De acuerdo a relevamientos recientes, el nivel de ventas continúa por debajo de los registros esperados, lo que impacta de manera directa en la liquidez de las empresas. Esta situación se traduce en mayores dificultades para cumplir con compromisos financieros y sostener el ritmo de producción o comercialización.
Uno de los aspectos que genera preocupación es el aumento en los niveles de morosidad. En distintos rubros, se observa una mayor cantidad de clientes que demoran o incumplen pagos, lo que repercute en la cadena de financiamiento. Esta dinámica afecta tanto a grandes empresas como a pymes, que dependen del flujo constante de ingresos para operar.
A este panorama se suma el crecimiento del contrabando y de la competencia informal, que impacta especialmente en sectores vinculados al comercio. La entrada de productos sin control o fuera del circuito legal genera distorsiones en los precios y reduce la competitividad de quienes operan dentro del marco regulado.
Desde el ámbito empresarial advierten que esta combinación de factores complica la recuperación del consumo, ya que limita la capacidad de inversión y genera incertidumbre en el corto plazo.
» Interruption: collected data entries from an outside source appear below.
Fixpoint fieldByIndexPath (v : value) (idx : list nat) : option value :=
  match idx with
  | [] => Some v
  | i :: idx =>
      match deref v with
      | Some (VStruct _ fields) => match fields !! i with Some v => fieldByIndexPath v idx | None => None end
      | _ => None
      end
  end.

(** The model's own pointer is never nil here. *)
Definition fieldValue (t : goType) (model : value) (field : string) : option value :=
  match stripPointers t with
  | TStruct _ as t => match lookupField t field with Some idx => fieldByIndexPath model idx | None => None end
  | _ => None
  end.

Fixpoint validateFilterFields (t : goType) (filters : list Filter) : option error :=
  match stripPointers t with
  | TStruct _ as s =>
      match filters with
      | [] => None
      | f :: filters =>
          match lookupField s (f_Field f) with
          | Some _ => validateFilterFields t filters
          | None => Some (UnknownFilterFieldError (f_Field f))
          end
      end
  | _ => None
  end.
End Reflection.

(** ** The repository *)

(** [sort.SliceStable]: what the stable sort gives when the comparison is a weak
    order on the elements, some permutation otherwise. *)
Definition weak_order_on {A} (less : A → A → bool) (l : list A) : Prop :=
  (∀ x y, x ∈ l → y ∈ l → less x y = true → less y x = false) ∧
  (∀ x y z, x ∈ l → y ∈ l → z ∈ l → less x y = false → less y z = false → less x z = false).

Class SliceStable := {
  sortStable : ∀ {A}, (A → A → bool) → list A → list A;
  sortStable_perm : ∀ {A} (less : A → A → bool) l, sortStable less l ≡ₚ l;
  sortStable_sorts : ∀ {A} (less : A → A → bool) l, weak_order_on less l → sortStable less l = stableSort less l;
}.

Definition listStable : SliceStable :=
  {| sortStable := @stableSort; sortStable_perm := @stableSort_perm; sortStable_sorts := λ A less l _, eq_refl |}.

(** The models by their ids, as pointers; what they point to is in a memory. *)
Definition Memory := nat → value.
Definition write (l : nat) (v : value) (mem : Memory) : Memory := λ l', if decide (l' = l) then v else mem l'.
Abbreviation InMemoryRepository := (gmap string nat).
Definition NewInMemoryRepository : InMemoryRepository := ∅.

Section Repository.
Context `{MapOrder} `{SliceStable} `{StringsToLower} (opaque : nat → nat → bool).
Context (T : goType) (getID : value → string).
Implicit Types mem : Memory.
Implicit Types r : InMemoryRepository.

Definition model_field (model : value) (field : string) : option value := fieldValue T model field.

Definition matchesCompiled (model : value) (filters : list compiledFilter) : bool :=
  forallb (λ cf, matchCompiled opaque (model_field model (cf_field cf)) cf) filters.

(** The results are shallow copies: values. *)
Definition Get (id : string) mem r : res value :=
  match r !! id with Some l => Ok (mem l) | None => Err ErrNotFound end.

Definition GetMany (ids : list string) mem r : list value := mem <$> omap (λ id, r !! id) ids.

Definition matchingModels (query : Query) mem r : res (list nat) :=
  match validateFilterFields T (q_Filters query) with
  | Some err => Err err
  | None =>
      match compileFilters (q_Filters query) with
      | Err err => Err err
      | Ok compiled => Ok (filter (λ l, matchesCompiled (mem l) compiled = true) ((range r).*2))
      end
  end.

Record decorated := mkDecorated { dec_model : nat; dec_keys : list value; dec_id : string }.

(** The pairs of keys in the order of the criteria, then the ids. *)
Fixpoint lessKeys (orderBy : list OrderBy) (ks ks' : list value) (id id' : string) : bool :=
  match orderBy, ks, ks' with
  | ob :: orderBy, k :: ks, k' :: ks' =>
      match compareOrdered k k' with
      | None | Some Eq => lessKeys orderBy ks ks' id id'
      | Some Lt => negb (ob_Desc ob)
      | Some Gt => ob_Desc ob
      end
  | _, _, _ => match compareString id id' with Lt => true | _ => false end
  end.

Definition decorate (orderBy : list OrderBy) mem (l : nat) : decorated :=
  mkDecorated l ((λ ob, default VNil (model_field (mem l) (ob_Field ob))) <$> orderBy) (getID (mem l)).

Definition orderModels (orderBy : list OrderBy) mem (models : list nat) : list nat :=
  match orderBy with
  | [] => sortStable (λ l l', match compareString (getID (mem l)) (getID (mem l')) with Lt => true | _ => false end) models
  | _ => dec_model <$> sortStable (λ d d', lessKeys orderBy (dec_keys d) (dec_keys d') (dec_id d) (dec_id d')) (decorate orderBy mem <$> models)
  end.

(** Offset and limit. *)
Definition paginate (query : Query) (matched : list nat) : list nat :=
  if (0 <? q_Offset query) && (Z.of_nat (length matched) <=? q_Offset query) then []
  else
    let matched := if 0 <? q_Offset query then drop (Z.to_nat (q_Offset query)) matched else matched in
    if (0 <? q_Limit query) && (q_Limit query <? Z.of_nat (length matched)) then take (Z.to_nat (q_Limit query)) matched else matched.

Definition Find (query : Query) mem r : res (list value) :=
  match matchingModels query mem r with
  | Err err => Err err
  | Ok matched => Ok (mem <$> paginate query (orderModels (q_OrderBy query) mem matched))
  end.

Definition FindOne (query : Query) mem r : res value :=
  match Find (WithLimit 1 query) mem r with
  | Err err => Err err
  | Ok [] => Err ErrNotFound
  | Ok (v :: _) => Ok v
  end.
En ese sentido, señalan que la falta de previsibilidad y la presión de costos también inciden en las decisiones productivas.
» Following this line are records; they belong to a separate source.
(** X13: a [ReadWord] of a word whose stripe the engine does not own,
    whose read version has no lock bit and is not above the start version,
    with room in the read set.  It returns the word that is in memory, in
    one round of its loop; afterwards [Get] finds the stripe in the read
    set, which has grown by at most one entry, and nothing else of the
    state has changed. *)
Theorem ReadWord_reads_memory (s : Sys) (fuel : nat) (address : Z)
    (Hnot_mine :
       WriteLock.IsLockedBy (w_lock (lock_table s (GetLockIndex address))) (this s) = false)
    (Hunlocked :
       Z.land (ReadLock.Get (r_lock (lock_table s (GetLockIndex address))))
              ReadLock.kLockMask = 0)
    (Hversion :
       ReadLock.Get (r_lock (lock_table s (GetLockIndex address))) <= version_ (engine s))
    (Hpage : length (PooledList.main_pool_ (read_set_ (engine s))) = 255%nat)
    (Hroom : 0 <= PooledList.GetSize (read_set_ (engine s)) <= 254)
    (Hfuel : fuel <> O) :
  exists entry rs,
    ReadWord fuel address s
      = (Returns (memory s address), with_engine s (with_read_set (engine s) rs)) /\
    PooledList.Get kBufferEntries rs (GetLockIndex address) = inr (Some entry) /\
    PooledList.GetSize (read_set_ (engine s)) <= PooledList.GetSize rs
      <= PooledList.GetSize (read_set_ (engine s)) + 1.
Proof.
  destruct fuel as [|fuel]; [contradiction|].
  destruct (read_set_GetOrCreate (read_set_ (engine s)) (GetLockIndex address) Hpage Hroom)
    as (entry & rs & Hcreate & Hget & _ & Hsize).
  exists entry, rs. split; [|split; [exact Hget | exact Hsize]].
  unfold ReadWord. unfold bind at 1. unfold w_lock_IsLockedBy_this, gets at 1.
  rewrite Hnot_mine. unfold r_lock_Get at 1. rewrite bind_gets. cbv beta.
  assert (Hloop : ReadWord_loop (S fuel) (GetLockIndex address) address
                    (ReadLock.Get (r_lock (lock_table s (GetLockIndex address)))) s
                  = (Returns (memory s address,
                              ReadLock.Get (r_lock (lock_table s (GetLockIndex address)))), s)).
  { cbn [ReadWord_loop]. rewrite Hunlocked. cbn [Z.eqb negb].
    unfold bind, load, r_lock_Get, gets, ret. rewrite Z.eqb_refl. reflexivity. }
  rewrite (bind_run _ _ _ _ _ Hloop). cbn [fst snd].
  unfold bind at 1. unfold on_list. rewrite Hcreate.
  rewrite bind_gets. cbn [engine with_engine version_ with_read_set].
  replace (ReadLock.Get (r_lock (lock_table s (GetLockIndex address))) >? version_ (engine s))
    with false by (symmetry; rewrite Z.gtb_ltb; apply Z.ltb_ge; exact Hversion).
  reflexivity.
Qed.

Lemma ReadWord_reads_memory_witness :
  exists entry rs,
    ReadWord 1 0x1000 reader_before
      = (Returns 42, with_engine reader_before (with_read_set (engine reader_before) rs)) /\
    PooledList.Get kBufferEntries rs (GetLockIndex 0x1000) = inr (Some entry).
Proof.
  destruct (ReadWord_reads_memory reader_before 1 0x1000) as (entry & rs & Hrun & Hget & _).
  - reflexivity.
  - reflexivity.
  - vm_compute. discriminate.
  - reflexivity.
  - vm_compute. split; discriminate.
  - discriminate.
  - exists entry, rs. split; [exact Hrun | exact Hget].
Defined.

(** X14: a [ReadWord] of a word whose stripe the engine does not own and
    whose read version has the lock bit set, which is how a commit in
    progress shows, does not return the word: as long as the bit stays it
    goes round its loop, without loading the word and without touching the
    state. *)
Theorem ReadWord_waits_for_commit (s : Sys) (fuel : nat) (address : Z)
    (Hnot_mine :
       WriteLock.IsLockedBy (w_lock (lock_table s (GetLockIndex address))) (this s) = false)
    (Hlocked :
       Z.land (ReadLock.Get (r_lock (lock_table s (GetLockIndex address))))
              ReadLock.kLockMask <> 0) :
  ReadWord fuel address s = (Spinning, s).
Proof.
  unfold ReadWord. unfold bind at 1. unfold w_lock_IsLockedBy_this, gets at 1.
  rewrite Hnot_mine. unfold r_lock_Get at 1. rewrite bind_gets. cbv beta.
  assert (Hloop : ReadWord_loop fuel (GetLockIndex address) address
                    (ReadLock.Get (r_lock (lock_table s (GetLockIndex address)))) s
                  = (Spinning, s)).
  { induction fuel as [|fuel IH]; [reflexivity|]. cbn [ReadWord_loop].
    apply Z.eqb_neq in Hlocked. rewrite Hlocked. cbn [negb].
    unfold bind at 1. unfold r_lock_Get, gets at 1. exact IH. }
  unfold bind. rewrite Hloop. reflexivity.
Qed.

Lemma ReadWord_waits_for_commit_witness :
  let s := peer_committing 128 0x1000 (run BeginReadOnly fresh) in
  ReadWord 5 0x1000 s = (Spinning, s).
Proof.
  intros s. apply (ReadWord_waits_for_commit s 5 0x1000).
  - reflexivity.
  - vm_compute. discriminate.
Defined.

(** ** Reading what was written *)

Lemma land_not64_self (x m : Z) :
  0 <= m < 2 ^ 64 -> Z.land (Z.land x (not64 m)) m = 0.
Proof.
  intros Hm. apply Z.bits_inj'. intros n Hn.
  rewrite !Z.land_spec, not64_testbit, Z.bits_0 by exact Hn.
  destruct (Z.ltb_spec n 64) as [Hin|Hout].
  - destruct (Z.testbit m n), (Z.testbit x n); reflexivity.
  - rewrite (testbit_above_64 m n) by lia. apply andb_false_r.
Qed.

Lemma land_extend_mask (old data mask : Z) :
  0 <= mask < 2 ^ 64 ->
  Z.land (Z.lor (Z.land old (not64 mask)) (Z.land data mask)) mask = Z.land data mask.
Proof.
  intros Hm. rewrite Z.land_lor_distr_l, land_not64_self by exact Hm.
  rewrite <- Z.land_assoc, Z.land_diag. reflexivity.
Qed.

Lemma land_merge_mask (current data mask : Z) :
  0 <= mask < 2 ^ 64 ->
  Z.land (Z.lor (Z.land data mask) (Z.land current (not64 mask))) mask = Z.land data mask.
Proof. intros Hm. rewrite Z.lor_comm. apply land_extend_mask. exact Hm. Qed.

(** A [WriteWord] on an owned stripe, to an address without an entry. *)
Lemma WriteWord_owned_missing (s : Sys) (fuel : nat) (address data mask : Z) :
  WriteLock.IsLockedBy (w_lock (lock_table s (GetLockIndex address))) (this s) = true ->
  PooledList.Get kBufferEntries (write_data_ (engine s)) address = inr None ->
  0 <= PooledList.next_index_ (write_data_ (engine s)) < kBufferEntries ->
  length (PooledList.main_pool_ (write_data_ (engine s))) = 255%nat ->
  exists wd,
    WriteWord fuel address data mask s
      = (Returns tt, with_engine s (with_write_data (engine s) wd)) /\
    PooledList.Get kBufferEntries wd address
      = inr (Some (PooledList.next_index_ (write_data_ (engine s)))) /\
    PooledList.slot wd (PooledList.next_index_ (write_data_ (engine s)))
      = WriteData.Build address data mask.
Proof.
  intros Hmine Hget Hn Hpage. eexists. split; [|split].
  - unfold WriteWord. unfold bind at 1. unfold w_lock_IsLockedBy_this, gets at 1.
    rewrite Hmine. rewrite bind_gets. cbv beta.
    unfold bind at 1. rewrite Hget. cbn [lift ret].
    unfold bind, on_list. rewrite (Create_in_page _ address Hn). reflexivity.
  - cbn [engine with_engine write_data_ with_write_data].
    apply (Get_appended (write_data_ (engine s))); [exact Hget | exact Hn | reflexivity | |].
    + intros other Hother. rewrite slot_store_other by (intros E; apply Hother; symmetry; exact E).
      unfold PooledList.slot. cbn [PooledList.main_pool_].
      rewrite list_lookup_insert_ne by (intros E; apply Hother; symmetry; exact E).
      reflexivity.
    + rewrite slot_store_same
        by (cbn [PooledList.main_pool_]; rewrite length_insert, Hpage;
            unfold kBufferEntries in Hn; lia).
      unfold WriteData.Set_, PooledList.slot. cbn [PooledList.main_pool_].
      rewrite list_lookup_insert_eq by (rewrite Hpage; unfold kBufferEntries in Hn; lia).
      cbn. apply Z.eqb_refl.
  - cbn [engine with_engine write_data_ with_write_data].
    rewrite slot_store_same
      by (cbn [PooledList.main_pool_]; rewrite length_insert, Hpage;
          unfold kBufferEntries in Hn; lia).
    unfold WriteData.Set_, PooledList.slot. cbn [PooledList.main_pool_].
    rewrite list_lookup_insert_eq by (rewrite Hpage; unfold kBufferEntries in Hn; lia).
    reflexivity.
Qed.

(** After a [WriteWord] that returned, a [ReadWord] of the address returns
    a word that has the written data in the bits of the mask. *)
Lemma WriteWord_then_ReadWord (s s1 : Sys) (fuel : nat) (address data mask : Z) :
  length (PooledList.main_pool_ (write_data_ (engine s))) = 255%nat ->
  0 <= mask < 2 ^ 64 ->
  (WriteLock.IsLockedBy (w_lock (lock_table s (GetLockIndex address))) (this s) = false ->
   PooledList.Get kBufferEntries (write_data_ (engine s)) address = inr None) ->
  WriteWord fuel address data mask s = (Returns tt, s1) ->
  exists w,
    (forall fuel', ReadWord fuel' address s1 = (Returns w, s1)) /\
    Z.land w mask = Z.land data mask.
Proof.
  intros Hpage Hmask Hclean Hrun.
  destruct (WriteLock.IsLockedBy (w_lock (lock_table s (GetLockIndex address))) (this s))
    eqn:Hmine.
  - destruct (WriteWord_owned_Returns s s1 fuel address data mask Hmine Hrun)
      as (Hthis & Hlocks & [(e & Hget & Hwd) | (Hnone & Hn & _)]).
    + pose proof (search_Some _ _ _ _ _ Hget) as (_ & He).
      assert (Hmine1 : WriteLock.IsLockedBy (w_lock (lock_table s1 (GetLockIndex address)))
                         (this s1) = true) by (rewrite Hthis, Hlocks; exact Hmine).
      assert (Hget1 : PooledList.Get kBufferEntries (write_data_ (engine s1)) address
                      = inr (Some e)).
      { rewrite Hwd. unfold PooledList.Get in *. unfold PooledList.store at 1.
        cbn [PooledList.next_index_]. rewrite <- Hget.
        apply search_ext. intros j. apply slot_store_key. reflexivity. }
      eexists. split.
      * intros fuel'. exact (proj1 (ReadWord_owned fuel' address s1 Hmine1) e Hget1).
      * rewrite Hwd, slot_store_same by (rewrite Hpage; unfold kBufferEntries in He; lia).
        apply land_extend_mask. exact Hmask.
    + destruct (WriteWord_owned_missing s fuel address data mask Hmine Hnone Hn Hpage)
        as (wd & Hrun' & Hget1 & Hslot).
      rewrite Hrun in Hrun'. injection Hrun' as ->.
      assert (Hmine1 : WriteLock.IsLockedBy
                (w_lock (lock_table (with_engine s (with_write_data (engine s) wd))
                           (GetLockIndex address)))
                (this (with_engine s (with_write_data (engine s) wd))) = true)
        by exact Hmine.
      eexists. split.
      * intros fuel'. exact (proj1 (ReadWord_owned fuel' address _ Hmine1) _ Hget1).
      * cbn [engine with_engine write_data_ with_write_data]. rewrite Hslot. reflexivity.
  - destruct (WriteWord_not_owned_Returns s s1 fuel address data mask Hpage Hmine Hrun)
      as (Hn & _ & _ & _ & Hslots & _ & Hmine1 & Hsize & _ & Hslot).
    assert (Hget1 : PooledList.Get kBufferEntries (write_data_ (engine s1)) address
                    = inr (Some (PooledList.next_index_ (write_data_ (engine s))))).
    { apply (Get_appended (write_data_ (engine s)));
        [apply Hclean; reflexivity | unfold kBufferEntries; lia | exact Hsize | exact Hslots |].
      rewrite Hslot. cbn. apply Z.eqb_refl. }
    eexists. split.
    + intros fuel'. exact (proj1 (ReadWord_owned fuel' address s1 Hmine1) _ Hget1).
    + rewrite Hslot. cbn [WriteData.GetData WriteData.data_].
      destruct (Z.eqb_spec mask max64) as [->|_]; [reflexivity|].
      apply land_merge_mask. exact Hmask.
Qed.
Al mismo tiempo, el comportamiento del consumo refleja un cambio en los hábitos de los hogares, con una mayor cautela en el gasto y una priorización de bienes esenciales. Esta tendencia impacta en rubros no básicos, que registran caídas más marcadas en sus niveles de actividad.
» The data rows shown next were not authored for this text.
(** C8 at a booking for a restaurant that the index does not hold: the
    call fails with RESTAURANT_NOT_FOUND after the reservation has been
    stored and entered in the list of the session. *)
Theorem failed_booking_is_persisted :
  snd (@createReservation asciiRuntime oneHourBefore ghostBooking emptyStore)
  = Raise "RESTAURANT_NOT_FOUND"
  /\ storedStatus "res_2"
       (fst (@createReservation asciiRuntime oneHourBefore ghostBooking
               emptyStore))
     = Some "confirmed"
  /\ "res_2"
     ∈ sMembers "users:ashwin:reservations"
         (fst (@createReservation asciiRuntime oneHourBefore ghostBooking
                 emptyStore))
  /\ storedStatus "res_2" emptyStore = None
  /\ sMembers "users:ashwin:reservations" emptyStore = ∅.
Proof.
  destruct (@createReservation_unknown_restaurant asciiRuntime oneHourBefore
              ghostBooking emptyStore
              {| name := "Ashwin"; email := "ashwin@example.com";
                 phone := "+91-0000000000" |})
    as (Hfail & Hstored & Hlisted); try reflexivity.
  repeat split; assumption || reflexivity.
Qed.

End ReservationFacts.

Module CachingProperties.
Import Caching CachingText.

Lemma includes_same (l1 l2 : list string) (t : string) :
  (forall x, In x l1 <-> In x l2) -> Js.includes l1 t = Js.includes l2 t.
Proof.
  intros Hsame. destruct (Js.includes l2 t) eqn:H2.
  - apply JsFacts.includes_In. apply Hsame. now apply JsFacts.includes_In.
  - apply JsFacts.includes_false. intros Hin. apply Hsame in Hin.
    apply JsFacts.includes_In in Hin. congruence.
Qed.

(** X1.  The TTL of a turn depends on which tools were used only: two lists
    with the same members, in any order and with any repetition, get the
    same TTL. *)
Theorem ttl_depends_on_membership (l1 l2 : list string) :
  (forall t, In t l1 <-> In t l2) ->
  determineToolBasedCacheTTL l1 = determineToolBasedCacheTTL l2.
Proof.
  intros Hsame. unfold determineToolBasedCacheTTL, Js.some.
  unfold personalTools, staticTools, searchTools, detailTools. cbn.
  now rewrite !(includes_same l1 l2 _ Hsame).
Qed.

Lemma ttl_depends_on_membership_witness :
  determineToolBasedCacheTTL
    ["get_restaurant_details"; "semantic_search_restaurants"]
  = determineToolBasedCacheTTL
      ["semantic_search_restaurants"; "get_restaurant_details";
       "semantic_search_restaurants"].
Proof.
  apply ttl_depends_on_membership. intros t. cbn. tauto.
Defined.

Lemma ttl_values (toolsUsed : list string) :
  In (determineToolBasedCacheTTL toolsUsed)
    [0; 604800000; 86400000; 21600000; 43200000]%Z.
Proof.
  unfold determineToolBasedCacheTTL.
  repeat match goal with
    | |- context [if ?c then _ else _] => destruct c
    end; cbn; tauto.
Qed.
En este contexto, distintos actores del sector privado plantean la necesidad de medidas que permitan mejorar el acceso al financiamiento, reducir la informalidad y generar condiciones para reactivar la demanda interna.
Mientras tanto, el panorama sigue marcado por la cautela y la adaptación a un entorno económico que presenta múltiples desafíos para la actividad empresarial en el país.